What may look like scaling is often just aggregation. Without a deliberate designing of processes, incentives, and performance, variability compounds and control over revenue lapses. The question is why this opportunity to capture value is so often unclaimed.
Where value leakage becomes structural
The answer often lies in how revenue cycle activities are commercially structured. As platforms scale through acquisition, vendor models, processes, and incentives are inherited alongside operations and rarely standardized early enough. For instance, many roll-ups retain billing vendor contracts, leaving them untouched to avoid operational disruption. Those contracts frequently use percentage-of-collections pricing. On the surface, sponsor-vendor incentives appear aligned; in practice, they are not. Vendors are not directly incentivized to reduce preventable denials, eliminate rework, or improve revenue consistency.

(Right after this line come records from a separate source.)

(* ===== verification/LuaProps.v ===== *)
(** Properties of the bridge to Lua: what [redis.pcall] makes of each kind of reply,
    what it leaves in the write buffer, and what EVAL answers for a script that
    returns the result of one command. *)
From S2P Require Import Prelude Util Buf Dict Item Conf Svr Req Parse Store.
From S2P Require Import CmdStr CmdHash CmdList CmdDb Kdb KdbProps Blog Proto ProtoProps Lua.

(** ** Reading numbers and lines from cells *)

Lemma digit_cells_fmt ds c l :
  all_digits ds -> is_digit c = false -> digit_cells ((Some <$> ds) ++ Some c :: l) = Some ds.
Proof.
  intros H Hc. induction ds as [|d ds IH]; cbn; [by rewrite Hc|].
  apply Forall_cons in H as [-> H]. by rewrite (IH H).
Qed.

Lemma fmt_d_pos n : 0 <= n -> fmt_d n = dec n.
Proof. intros H. unfold fmt_d. by rewrite (proj2 (Z.ltb_ge _ _)) by lia. Qed.

Lemma fmt_d_neg n : n < 0 -> fmt_d n = "-"%char :: dec (- n).
Proof. intros H. unfold fmt_d. by rewrite (proj2 (Z.ltb_lt _ _)) by lia. Qed.

Lemma digit_no_space c : is_digit c = true -> is_space c = false.
Proof. unfold is_digit, is_space. intros H. bool_lia. Qed.

Lemma digit_no_sign c : is_digit c = true -> Ascii.eqb c "-"%char || Ascii.eqb c "+"%char = false.
Proof.
  intros H. apply orb_false_iff. split; apply Ascii.eqb_neq; intros ->; vm_compute in H; discriminate.
Qed.

Lemma num_cells_dec n c l : 0 <= n < 10 ^ 20 -> is_digit c = false ->
  num_cells ((Some <$> dec n) ++ Some c :: l) = Some (dec n).
Proof.
  intros Hn Hc. pose proof (dec_all_digits n Hn) as Hd. pose proof (dec_length_pos n Hn) as Hl.
  destruct (dec n) as [|d ds]; [done|]. apply Forall_cons in Hd as [Hd Hds]. cbn [app fmap list_fmap num_cells].
  rewrite digit_no_space by done. unfold sign_cells. rewrite digit_no_sign by done.
  cbn [digit_cells]. rewrite Hd. by rewrite (digit_cells_fmt ds c l Hds Hc).
Qed.

Lemma num_cells_fmt n c l : - 2 ^ 31 <= n < 2 ^ 31 -> is_digit c = false ->
  num_cells ((Some <$> fmt_d n) ++ Some c :: l) = Some (fmt_d n).
Proof.
  intros Hn Hc. destruct (decide (n < 0)) as [H|H].
  - rewrite fmt_d_neg by done. cbn [app fmap list_fmap num_cells]. cbn [is_space sign_cells].
    change (is_space "-"%char) with false. cbv iota. unfold sign_cells.
    change (Ascii.eqb "-"%char "-"%char) with true. cbn [orb].
    by rewrite (digit_cells_fmt (dec (- n)) c l) by (done || apply dec_all_digits; lia).
  - rewrite fmt_d_pos by lia. apply num_cells_dec; [lia|done].
Qed.

Lemma atoi_fmt_d n : - 2 ^ 31 <= n < 2 ^ 31 -> atoi (fmt_d n) = n.
Proof.
  intros Hn. destruct (decide (n < 0)) as [H|H].
  - rewrite fmt_d_neg by done. unfold atoi, strtol. cbn [skip_space].
    change (is_space "-"%char) with false. cbv iota. change (Ascii.eqb "-"%char "-"%char) with true. cbv iota zeta.
    rewrite digits_val_dec by lia. rewrite Z.min_r, Z.max_r by lia. rewrite Z.opp_involutive. by apply i32_small.
  - rewrite fmt_d_pos by lia. rewrite <- (app_nil_r (dec n)). apply atoi_dec; [unfold INT_MAX; lia|done].
Qed.

Lemma find_lf_line n (s : bytes) l : LF ∉ s -> (length s < n)%nat ->
  find_lf n ((Some <$> s) ++ Some LF :: l) = Some (zlen s).
Proof.
  revert n. induction s as [|c s IH]; intros n Hs Hn; destruct n as [|n]; try (cbn in Hn; lia); cbn.
  { done. }
  apply not_elem_of_cons in Hs as [Hc Hs]. rewrite ascii_eqb_false by done.
  rewrite IH by (done || cbn in Hn; lia). cbn. by rewrite zlen_cons, Z.add_1_l.
Qed.

Lemma digits_notin ds c : all_digits ds -> is_digit c = false -> c ∉ ds.
Proof. intros H Hc Hin. unfold all_digits in H. rewrite Forall_forall in H. apply H in Hin. congruence. Qed.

Addressing this requires more than operational improvement; it requires restructuring how those activities are commercially governed and incentivized. At one PE-backed platform, Procurement negotiated vendor agreements to introduce clean claim rate thresholds, denial reduction performance metrics, transparent root-cause reporting, and enterprise pricing leverage. This commercial restructuring alone improved EBITDA before any operational changes were implemented.
Cash is the multiplier most sponsors underestimate
The impact of strong RCM extends beyond EBITDA improvements.
In a behavioral health roll-up, DSO had quietly reached nearly 70 days. Aged AR over 120 days was approaching one-fifth of receivables. The business was “profitable”, but it was not liquid. After centralizing eligibility verification, standardizing pre-authorizations, and consolidating billing workflows, DSO was reduced by 16 days. Working capital release exceeded $6 million. This liquidity funded additional acquisitions without incremental equity.
In leveraged platforms, revenue cycle integration is often the fastest way to accelerate IRR – not by growing EBITDA, but by accelerating cash. Sponsors who focus exclusively on margin expansion are underutilizing one of the most powerful levers in the model.
Earnings quality is tested at exit
All of this is tested at exit. In diligence, buyers look beyond headline growth to assess how reliably that growth converts into cash. They focus on consistency: how net collection rates compare across sites, how much of receivables sit beyond 120 days, how stable denial trends are, and whether reporting and revenue recognition are standardized. Fragmented revenue cycles create earnings quality anxiety.
In one exit process, standardizing the revenue cycle reduced quality-of-earnings adjustments and supported a stronger valuation outcome, showing that revenue cycle integration does more than just expand EBITDA. It protects it. This is why the sequencing of integration matters.
Reordering integration priorities
Healthcare buy-and-build strategies traditionally start with acquisition, centralizing corporate functions, and standardizing operations before finally addressing the revenue cycle. However, by that point, revenue variability has compounded, cash inefficiency has limited acquisition velocity, and contract misalignment is already embedded.
The sequence should be reversed: revenue cycle integration should begin in diligence and accelerate immediately post-close. RCM is not clerical work. It is enterprise risk management, working capital strategy, and EBITDA integrity.
The bottom line
Healthcare buy-and-build is entering a more disciplined era. Reimbursement pressure is real. Labor cost inflation is persistent. Growth is harder to manufacture. In this environment, the way sponsors treat Revenue Cycle Management will become a key performance differentiator.
Scale without revenue discipline is just aggregation. Integration is what turns revenue into cash and equity value.